(** C37. The picture is always produced: on any block tree whose slots increase from parent to
    child (as those of the live chain do) rendering ends without a panic, whatever the
    weights and the head; the children of every block are exactly its live children, the
    heavier first and the greater root first on a tie. *)
Theorem format_fork_choice_tree_total blocks weights head justified finalized :
  slots_increase blocks →
  (∃ text, format_fork_choice_tree blocks weights head justified finalized = Return text) ∧
  ∀ p, Sorted (before weights) (children_of (sorted_children_map blocks weights) p) ∧
    ∀ c, c ∈ children_of (sorted_children_map blocks weights) p ↔
      p ≠ H256_ZERO ∧ is_Some (blocks !! p) ∧ ∃ slot, blocks !! c = Some (slot, p).
Proof.
  intros Hinc. split; [by apply format_returns|]. intros p. split; [|intros c; apply elem_of_children].
  rewrite children_sorted. apply sorted_siblings.
Qed.

End theorems.

(** Two blocks without a live parent at the same slot. *)
Definition tied_roots (blocks : BlockTree) : Prop :=
  ∃ (r1 r2 p1 p2 : H256) (slot : u64), r1 ≠ r2 ∧ blocks !! r1 = Some (slot, p1) ∧ blocks !! r2 = Some (slot, p2) ∧
    (p1 = H256_ZERO ∨ blocks !! p1 = None) ∧ (p2 = H256_ZERO ∨ blocks !! p2 = None).

Lemma sorted_children_map_order (O1 O2 : HashOrder) blocks weights :
  @HashOrderLaws O1 → @HashOrderLaws O2 →
  @sorted_children_map O1 blocks weights = @sorted_children_map O2 blocks weights.
Proof.
  intros L1 L2. unfold sorted_children_map. apply map_eq. intros p. rewrite !lookup_fmap, !link_children.
  assert (Hp : (filter (linked blocks p) (@hash_iter O1 _ _ _ _ blocks)).*1 ≡ₚ
    (filter (linked blocks p) (@hash_iter O2 _ _ _ _ blocks)).*1) by (by rewrite !hash_iter_perm).
  pose proof (sorted_siblings_perm weights _ _ Hp) as Hs.
  destruct (filter _ (@hash_iter O1 _ _ _ _ blocks)).*1 as [|x l], (filter _ (@hash_iter O2 _ _ _ _ blocks)).*1 as [|y k].
  - done.
  - by apply Permutation_nil_cons in Hp.
  - symmetry in Hp. by apply Permutation_nil_cons in Hp.
  - cbn [nonempty fmap option_fmap option_map]. by rewrite Hs.
Qed.

Lemma find_tree_root_order (O1 O2 : HashOrder) blocks :
  @HashOrderLaws O1 → @HashOrderLaws O2 → ¬ tied_roots blocks →
  @find_tree_root O1 blocks = @find_tree_root O2 blocks.
Proof.
  intros L1 L2 Htied. unfold find_tree_root.
  pose proof (@elem_of_tree_roots O1 L1 blocks) as H1'. pose proof (@elem_of_tree_roots O2 L2 blocks) as H2'.
  set (l1 := filter _ (@hash_iter O1 _ _ _ _ blocks)) in *. set (l2 := filter _ (@hash_iter O2 _ _ _ _ blocks)) in *.
  assert (Hp : ∀ e, e ∈ l1 ↔ e ∈ l2) by (intros e; by rewrite H1', H2').
  pose proof (lowest_block_spec l1) as Hl1. pose proof (lowest_block_spec l2) as Hl2.
  destruct (lowest_block l1) as [x|], (lowest_block l2) as [y|]; [| | |done].
  - f_equal. f_equal. destruct Hl1 as (e1 & He1 & <- & Hmin1), Hl2 as (e2 & He2 & <- & Hmin2).
    destruct (decide (e1.1 = e2.1)) as [|Hne]; [done|]. exfalso. apply Htied.
    pose proof (Hmin1 _ (proj2 (Hp _) He2)) as Hle1. pose proof (Hmin2 _ (proj1 (Hp _) He1)) as Hle2.
    apply H1' in He1 as [Hb1 Hr1]. apply H2' in He2 as [Hb2 Hr2].
    destruct e1 as [r1 [s1 p1]], e2 as [r2 [s2 p2]]. cbn in *.
    assert (s1 = s2) as -> by (apply u64_eq; lia). by exists r1, r2, p1, p2, s2.
  - destruct Hl1 as (e & He%Hp & _). subst l2. rewrite Hl2 in He. by apply not_elem_of_nil in He.
  - destruct Hl2 as (e & He%Hp & _). rewrite Hl1 in He. by apply not_elem_of_nil in He.
Qed.

(** The picture does not depend on the iteration order of the hash maps, except when two
    blocks without a live parent share a slot. *)
Theorem format_fork_choice_tree_deterministic (O1 O2 : HashOrder) blocks weights head justified finalized :
  @HashOrderLaws O1 → @HashOrderLaws O2 → ¬ tied_roots blocks →
  @format_fork_choice_tree O1 blocks weights head justified finalized =
    @format_fork_choice_tree O2 blocks weights head justified finalized.
Proof.
  intros L1 L2 Htied. unfold format_fork_choice_tree.
  by rewrite (sorted_children_map_order O1 O2), (find_tree_root_order O1 O2).
Qed.

(** * The picture of a fork *)

Module Picture.

#[local] Existing Instances canonical_order canonical_order_laws.

Definition weights : Weights := {[ h256 2 := to_u64 3; h256 3 := to_u64 2; h256 4 := to_u64 1 ]}.
Definition checkpoint : Checkpoint := mk_checkpoint (h256 1) (to_u64 0).

(** The last characters of the picture: the line of the lighter branch. *)
Example last_branch :
  match format_fork_choice_tree Fork.tree weights (h256 3) checkpoint checkpoint with
  | Return text => String.substring (String.length text - 29) 28 text = "└── 00000000(2)  [w:1]"%string
  | _ => False
  end.
Proof. by vm_compute. Qed.
(** Writing to a table leaves the other tables alone. *)
Lemma pending_written db b wb t t' cf f :
  rocksdb_batch_of db b → cf_handle (wb_db b) (cf_name t) = Some cf →
  (∀ cf', family_pending cf' (batch_ops wb) =
    if decide (cf = cf') then f (family_pending cf' (batch_ops (wb_batch b))) else family_pending cf' (batch_ops (wb_batch b))) →
  rocksdb_pending (mk_write_batch (wb_db b) wb) t' = on_table t t' f (rocksdb_pending b t').
Proof.
  intros [Hsame Hall] Hcf Hf. unfold rocksdb_pending, on_table. cbn [wb_db wb_batch].
  destruct (Hall t') as [cf' Hcf']. rewrite Hsame in Hcf'. rewrite Hcf', Hf.
  destruct (decide (cf = cf')) as [->|Hne], (decide (t' = t)) as [->|Hne']; [done| | |done].
  - destruct Hne'. apply (inj cf_name). by apply (cf_handle_inj (wb_db b) _ _ cf').
  - congruence.
Qed.

#[export] Program Instance rocksdb_laws : StorageLaws DB RocksDBWriteBatch := {|
  db_ok := rocksdb_ok;
  contents := rocksdb_contents;
  pending := rocksdb_pending;
  batch_of := rocksdb_batch_of;
|}.
Next Obligation.
  intros db [_ Hall]. eexists. split; [done|]. split; [by split|]. intros t. unfold rocksdb_pending. cbn. rewrite batch_default.
  by destruct (cf_handle _ _).
Qed.
Next Obligation.
  intros db t k [Hh Hall]. cbn. unfold rocksdb_get, rocksdb_contents. destruct (Hall t) as [cf ->]. cbn. by rewrite get_cf_spec.
Qed.
Next Obligation.
  intros db t p [Hh Hall]. cbn. unfold rocksdb_prefix_iterator, rocksdb_contents. destruct (Hall t) as [cf ->]. cbn.
  destruct (iterator_healthy db cf p Hh) as (items & Hitems & Hnd & Hin & Hall').
  pose proof (iterator_sorted db cf p) as Hs. rewrite Hitems in Hs |- *. rewrite omap_id_Some in Hs.
  rewrite (take_while_prefix p items Hs); [|by apply Forall_forall; intros [k v] [_ Hle]%Hin].
  eexists. split; [done|]. split.
  - eapply sublist_NoDup; [exact Hnd|]. apply fmap_sublist, sublist_filter.
  - intros k v. rewrite list_elem_of_filter. cbn. split; [by intros [? [? _]%Hin]|]. intros [Hk Hp]. split; [done|by apply Hall'].
Qed.
Next Obligation.
  intros db b t entries Hof. cbn. unfold rocksdb_put_batch. pose proof Hof as [Hsame Hall]. destruct (Hall t) as [cf Hcf]. rewrite Hsame in Hcf.
  rewrite Hcf. cbn. eexists. split; [done|]. split; [by split|]. intros t'. apply (pending_written db b _ t t' cf); [done..|].
  intros cf'. rewrite put_ops. apply family_pending_puts.
Qed.
Next Obligation.
  intros db b t keys Hof. cbn. unfold rocksdb_delete_batch. pose proof Hof as [Hsame Hall]. destruct (Hall t) as [cf Hcf]. rewrite Hsame in Hcf.
  rewrite Hcf. cbn. eexists. split; [done|]. split; [by split|]. intros t'. apply (pending_written db b _ t t' cf); [done..|].
  intros cf'. rewrite delete_ops. apply family_pending_deletes.
Qed.
Next Obligation.
  intros b db [Hh Hall] [Hsame _]. cbn. unfold rocksdb_commit.
  destruct (write_opt_spec db (wb_batch b) Hh) as (db' & Hrun & Hh' & Hcf & Hc). rewrite Hrun. exists db'. split; [done|].
  split; [split; [done|]; intros t; by rewrite Hcf|]. intros t. unfold rocksdb_contents, rocksdb_pending. rewrite Hcf, <- Hsame.
  destruct (cf_handle db (cf_name t)) as [cf|] eqn:Hn; [by rewrite (Hc _ _ Hn), apply_family_pending|by rewrite apply_pending_empty].
Qed.

(** Keys come in order, whatever happens on the disk. *)
#[export] Instance rocksdb_sorted : SortedBackend DB RocksDBWriteBatch.
Proof.
  intros db t p items. cbn. unfold rocksdb_prefix_iterator. destruct (cf_handle _ _) as [cf|]; [|done]. cbn. intros [= Hitems].
  destruct (take_while_sublist (starts_with_prefix p) (prefix_iterator_cf db cf p)) as [r Hr].
  pose proof (iterator_sorted db cf p) as Hs. rewrite Hr, Hitems, omap_app, omap_id_Some in Hs. by apply StronglySorted_app_1_l in Hs.
Qed.
End contract.

(** * Two backends *)

Section agreement.
Context `{SL1 : StorageLaws D1 B1} `{SL2 : StorageLaws D2 B2}.

Definition same_contents (d1 : D1) (d2 : D2) : Prop := db_ok d1 ∧ db_ok d2 ∧ ∀ t, contents d1 t = contents d2 t.

Lemma commits_agree (batches : list (list table_write)) : ∀ (d1 : D1) (d2 : D2), same_contents d1 d2 →
  ∃ d1' d2', fold_partial (λ d ws, commit_writes ws d) d1 batches = Return d1' ∧
    fold_partial (λ d ws, commit_writes ws d) d2 batches = Return d2' ∧ same_contents d1' d2'.
Proof.
  induction batches as [|ws batches IH]; intros d1 d2 Hsame; [by exists d1, d2|]. pose proof Hsame as (H1 & H2 & Heq). cbn [fold_partial].
  destruct (commit_writes_spec ws d1 H1) as (d1' & Hrun1 & Hok1 & Hc1). destruct (commit_writes_spec ws d2 H2) as (d2' & Hrun2 & Hok2 & Hc2).
  destruct (IH d1' d2') as (e1 & e2 & Hr1 & Hr2 & He); [split_and!; [done..|]; intros t; by rewrite Hc1, Hc2, Heq|].
  exists e1, e2. rewrite Hrun1, Hrun2. by split_and!.
Qed.

Lemma reads_agree (d1 : D1) (d2 : D2) : same_contents d1 d2 →
  (∀ t k, view_get d1 t k = view_get d2 t k) ∧
  ∀ t p, ∃ l1 l2, prefix_iterator d1 t p = Return (Some <$> l1) ∧ prefix_iterator d2 t p = Return (Some <$> l2) ∧ l1 ≡ₚ l2.
Proof.
  intros (H1 & H2 & Heq). split; [intros t k; by rewrite !view_get_spec, Heq|]. intros t p.
  destruct (prefix_iterator_spec d1 t p H1) as (l1 & Hrun1 & Hnd1 & Hl1).
  destruct (prefix_iterator_spec d2 t p H2) as (l2 & Hrun2 & Hnd2 & Hl2). exists l1, l2. split_and!; [done..|].
  apply NoDup_Permutation; [by eapply NoDup_fmap_1|by eapply NoDup_fmap_1|]. intros [k v]. by rewrite Hl1, Hl2, Heq.
Qed.
End agreement.

(** * Theorems *)

Section theorems.
Context `{RL : RocksDBLaws} `{HOL : HashOrderLaws}.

-----

• Task details
Set down exactly the lines of the data above, beginning with the line that has "intros [Hsame Hall]" and ending with the line that has "intros db t p [Hh", and no others.

• Solution to this problem
  intros [Hsame Hall] Hcf Hf. unfold rocksdb_pending, on_table. cbn [wb_db wb_batch].
  destruct (Hall t') as [cf' Hcf']. rewrite Hsame in Hcf'. rewrite Hcf', Hf.
  destruct (decide (cf = cf')) as [->|Hne], (decide (t' = t)) as [->|Hne']; [done| | |done].
  - destruct Hne'. apply (inj cf_name). by apply (cf_handle_inj (wb_db b) _ _ cf').
  - congruence.
Qed.

#[export] Program Instance rocksdb_laws : StorageLaws DB RocksDBWriteBatch := {|
  db_ok := rocksdb_ok;
  contents := rocksdb_contents;
  pending := rocksdb_pending;
  batch_of := rocksdb_batch_of;
|}.
Next Obligation.
  intros db [_ Hall]. eexists. split; [done|]. split; [by split|]. intros t. unfold rocksdb_pending. cbn. rewrite batch_default.
  by destruct (cf_handle _ _).
Qed.
Next Obligation.
  intros db t k [Hh Hall]. cbn. unfold rocksdb_get, rocksdb_contents. destruct (Hall t) as [cf ->]. cbn. by rewrite get_cf_spec.
Qed.
Next Obligation.
  intros db t p [Hh Hall]. cbn. unfold rocksdb_prefix_iterator, rocksdb_contents. destruct (Hall t) as [cf ->]. cbn.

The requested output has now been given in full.